Ces solutions natives ne sont pas pilotées par l'intelligence artificielle ou l'apprentissage automatique, bien que les entreprises les intègrent à leurs plateformes d'autres manières. Les outils d'automatisation discutés ici sont construits à l'aide de modèles conditionnels basés sur des règles avec des situations potentielles et des résolutions limitées à la fonctionnalité des programmes. Bien que similaires aux versions les plus basiques et non basées sur l'interface graphique des systèmes Robotic Process Automation (RPA), ils se limitent à automatiser uniquement la fonctionnalité du logiciel, sans répliquer ni manipuler les informations. (Pour ce faire, il faut un développement et des scripts extra-muros.) Ainsi, bien que la RPA puisse être utilisée pour transférer des données d'un système à un autre, puis exécuter une fonction, comme lorsqu'elle automatise la création de factures dans un système de comptes clients, l'automatisation des logiciels de gestion de projet est utilisé pour rationaliser certaines parties d'un système, en faisant des choses comme la mise à jour du statut d'une tâche lorsqu'une sous-tâche est résolue ou en attribuant un problème à un membre particulier de l'équipe à un point particulier du processus.

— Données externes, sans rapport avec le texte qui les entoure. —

Definition handleSnoop (k : Pkt) (blk : option BlkPtr) : M W Pkt :=
  massert "pkt->isRequest()" (isRequest (cmd k)) ;;
  let invalidate := isInvalidate (cmd k) in
  let needs_writable := needsWritable (cmd k) in
  (if invalidate && uncacheable (req k) then throw (EPanic "got an invalidating uncacheable snoop request") else mret tt) ;;
  k ← (if forwardSnoops P then
         let already_responded := cacheResponding k in
         k ← sendAtomicSnoop k;
         massert "pkt->isResponse()" (negb (negb already_responded && cacheResponding k) || isResponse (cmd k)) ;;
         mret k
       else mret k);
  b ← self (peek blk);
  match blk, b with
  | Some p, Some b =>
      if negb (CacheBlk.valid b) then mret k
      else if isClean (cmd k) then
        k ← snoop_clean k blk;
        self (snoop_hit k p false invalidate needs_writable)
      else
        massert "Should never have a dirty block in a read-only cache" (negb (isReadOnly P && CacheBlk.isSet CacheBlk.DirtyBit b)) ;;
        self (snoop_hit k p (CacheBlk.isSet CacheBlk.DirtyBit b && needsResponse (cmd k)) invalidate needs_writable)
  | _, _ => mret k
  end.

Fixpoint inRange (rs : list AddrRange.AddrRange) (a : Z) : res bool :=
  match rs with
  | [] => Ok false
  | r :: rs => c ← AddrRange.contains r a; if (c : bool) then Ok true else inRange rs a
  end.

Definition recvAtomicSnoop (k : Pkt) : M W Pkt :=
  i ← lift (inRange (addrRanges P) (addr k));
  if negb (i : bool) then mret k else
  c ← self (gets (λ c, c));
  handleSnoop k (InTags <$> Tags.findBlock (tp P) (addr k) (isSecure k) (blks c)).
End ports.
End cache.
End Cache.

Par exemple, LiquidPlanner utilise un moteur de planification qui calcule l'achèvement des tâches en fonction de la priorité du projet, de l'effort requis et des ressources allouées. Une fois que l'équipe a commencé à travailler, le logiciel ajuste les délais en fonction de tout changement dans la charge de travail ou la portée du projet.

De même, Wrike dispose d'un moteur d'automatisation intégré qui informe les utilisateurs des dates d'échéance à venir et déplace les tâches terminées vers les étapes suivantes. La société propose également un vaste catalogue de modèles personnalisables, qui «permettent aux utilisateurs de tout niveau de créer des règles d'automatisation», explique Kuleen Mehta, chef de produit principal de l'IA/ML pour Wrike. "Aucune expérience de codage requise."

La plate-forme de gestion de projet la plus omniprésente, Jira d'Atlassian, propose une vaste bibliothèque de dizaines de règles prédéfinies pouvant être utilisées comme modèles pour de nouveaux projets. Pour les utilisateurs qui souhaitent repartir de zéro, il existe un formulaire simple, sans code, qui permet aux utilisateurs de personnaliser leurs propres règles.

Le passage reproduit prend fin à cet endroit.